THE TASK → From the entries that follow, list every line in which the string "podValues" appears.

PROVIDED DATA →
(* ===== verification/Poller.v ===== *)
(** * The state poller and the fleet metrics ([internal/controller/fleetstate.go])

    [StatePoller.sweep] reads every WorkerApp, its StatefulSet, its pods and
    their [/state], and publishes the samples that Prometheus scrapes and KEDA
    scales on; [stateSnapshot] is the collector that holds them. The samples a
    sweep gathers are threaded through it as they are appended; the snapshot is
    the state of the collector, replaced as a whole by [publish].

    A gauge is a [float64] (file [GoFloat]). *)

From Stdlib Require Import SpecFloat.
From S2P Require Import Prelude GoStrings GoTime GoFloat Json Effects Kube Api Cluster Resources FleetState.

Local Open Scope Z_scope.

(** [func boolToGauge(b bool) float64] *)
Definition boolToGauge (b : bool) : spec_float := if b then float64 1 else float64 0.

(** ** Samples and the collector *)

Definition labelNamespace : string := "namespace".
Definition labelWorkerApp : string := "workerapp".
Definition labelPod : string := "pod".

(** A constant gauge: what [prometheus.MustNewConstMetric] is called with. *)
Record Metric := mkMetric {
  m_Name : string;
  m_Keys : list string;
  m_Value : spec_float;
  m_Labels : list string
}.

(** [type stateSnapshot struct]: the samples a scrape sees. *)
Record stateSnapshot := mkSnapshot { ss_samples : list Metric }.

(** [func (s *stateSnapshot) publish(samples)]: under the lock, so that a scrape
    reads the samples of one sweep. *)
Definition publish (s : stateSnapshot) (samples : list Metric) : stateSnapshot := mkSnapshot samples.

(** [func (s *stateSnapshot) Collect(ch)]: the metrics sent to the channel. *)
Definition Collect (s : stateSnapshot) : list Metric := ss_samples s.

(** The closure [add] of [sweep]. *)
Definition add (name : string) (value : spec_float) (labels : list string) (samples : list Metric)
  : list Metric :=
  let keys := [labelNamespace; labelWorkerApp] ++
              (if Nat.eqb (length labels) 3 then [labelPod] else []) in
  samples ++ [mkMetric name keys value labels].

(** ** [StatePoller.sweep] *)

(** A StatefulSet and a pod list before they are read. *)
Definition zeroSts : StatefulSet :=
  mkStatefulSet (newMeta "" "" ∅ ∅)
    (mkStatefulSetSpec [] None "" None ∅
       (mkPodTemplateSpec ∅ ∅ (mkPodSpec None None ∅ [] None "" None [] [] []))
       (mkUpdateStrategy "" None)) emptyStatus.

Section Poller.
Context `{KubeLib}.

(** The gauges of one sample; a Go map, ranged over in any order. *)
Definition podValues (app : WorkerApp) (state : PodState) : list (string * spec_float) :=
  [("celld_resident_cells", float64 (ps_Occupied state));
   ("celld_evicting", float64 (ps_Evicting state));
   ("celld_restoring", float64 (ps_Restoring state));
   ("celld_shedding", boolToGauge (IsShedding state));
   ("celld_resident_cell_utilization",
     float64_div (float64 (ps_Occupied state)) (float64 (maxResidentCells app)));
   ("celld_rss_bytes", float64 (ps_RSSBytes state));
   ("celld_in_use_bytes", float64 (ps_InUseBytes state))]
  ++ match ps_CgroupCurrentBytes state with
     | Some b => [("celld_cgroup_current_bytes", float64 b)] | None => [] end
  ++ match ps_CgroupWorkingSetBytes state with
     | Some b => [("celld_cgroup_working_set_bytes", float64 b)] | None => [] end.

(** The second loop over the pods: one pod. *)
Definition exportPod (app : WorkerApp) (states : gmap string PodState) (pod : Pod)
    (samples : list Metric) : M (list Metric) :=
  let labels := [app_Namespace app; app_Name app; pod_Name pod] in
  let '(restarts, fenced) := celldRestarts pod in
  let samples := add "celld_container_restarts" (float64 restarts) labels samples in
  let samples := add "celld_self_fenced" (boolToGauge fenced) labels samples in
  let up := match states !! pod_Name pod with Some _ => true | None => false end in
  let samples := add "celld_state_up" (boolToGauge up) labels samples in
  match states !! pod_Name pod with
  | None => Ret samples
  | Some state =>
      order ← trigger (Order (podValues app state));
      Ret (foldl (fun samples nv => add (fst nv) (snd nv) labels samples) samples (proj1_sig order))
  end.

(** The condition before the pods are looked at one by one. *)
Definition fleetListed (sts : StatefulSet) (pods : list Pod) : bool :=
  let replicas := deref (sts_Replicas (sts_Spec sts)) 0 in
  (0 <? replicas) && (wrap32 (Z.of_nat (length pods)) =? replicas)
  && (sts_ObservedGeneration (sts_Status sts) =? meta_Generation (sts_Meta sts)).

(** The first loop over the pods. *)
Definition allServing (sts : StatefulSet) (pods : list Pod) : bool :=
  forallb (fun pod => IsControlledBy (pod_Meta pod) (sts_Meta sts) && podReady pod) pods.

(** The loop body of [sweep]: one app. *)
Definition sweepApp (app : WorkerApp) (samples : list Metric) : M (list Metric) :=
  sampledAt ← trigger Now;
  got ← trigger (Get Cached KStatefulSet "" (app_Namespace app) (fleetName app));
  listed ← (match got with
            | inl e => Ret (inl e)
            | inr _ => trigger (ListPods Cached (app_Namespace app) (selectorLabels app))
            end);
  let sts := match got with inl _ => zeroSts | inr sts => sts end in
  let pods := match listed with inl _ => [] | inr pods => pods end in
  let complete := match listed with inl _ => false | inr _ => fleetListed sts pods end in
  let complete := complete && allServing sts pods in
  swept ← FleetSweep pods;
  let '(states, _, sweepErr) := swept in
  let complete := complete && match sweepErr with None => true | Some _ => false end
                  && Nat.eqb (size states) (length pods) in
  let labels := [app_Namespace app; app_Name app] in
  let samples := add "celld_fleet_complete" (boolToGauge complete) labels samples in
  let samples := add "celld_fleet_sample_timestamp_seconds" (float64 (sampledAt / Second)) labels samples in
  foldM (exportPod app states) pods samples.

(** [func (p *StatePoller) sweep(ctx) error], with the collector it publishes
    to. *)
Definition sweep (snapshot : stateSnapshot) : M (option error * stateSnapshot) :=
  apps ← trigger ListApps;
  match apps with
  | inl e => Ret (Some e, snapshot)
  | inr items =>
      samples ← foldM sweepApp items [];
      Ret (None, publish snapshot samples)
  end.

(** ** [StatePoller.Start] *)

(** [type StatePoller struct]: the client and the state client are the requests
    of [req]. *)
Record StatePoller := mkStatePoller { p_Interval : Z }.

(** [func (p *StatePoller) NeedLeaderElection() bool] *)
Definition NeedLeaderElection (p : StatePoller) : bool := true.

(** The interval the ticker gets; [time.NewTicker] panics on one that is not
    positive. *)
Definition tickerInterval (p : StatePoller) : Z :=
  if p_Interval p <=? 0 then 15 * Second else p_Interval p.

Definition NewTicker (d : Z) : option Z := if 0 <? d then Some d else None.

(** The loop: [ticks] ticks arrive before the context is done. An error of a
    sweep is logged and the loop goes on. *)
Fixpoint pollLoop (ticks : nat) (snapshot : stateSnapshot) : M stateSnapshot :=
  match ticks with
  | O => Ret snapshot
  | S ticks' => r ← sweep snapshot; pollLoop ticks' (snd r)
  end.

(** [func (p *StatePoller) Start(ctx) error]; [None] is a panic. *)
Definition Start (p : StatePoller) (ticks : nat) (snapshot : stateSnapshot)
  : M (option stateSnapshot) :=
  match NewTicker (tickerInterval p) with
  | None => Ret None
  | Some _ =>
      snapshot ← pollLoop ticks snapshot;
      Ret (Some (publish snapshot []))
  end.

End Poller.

EXERCISE SOLUTION →
Definition podValues (app : WorkerApp) (state : PodState) : list (string * spec_float) :=
      order ← trigger (Order (podValues app state));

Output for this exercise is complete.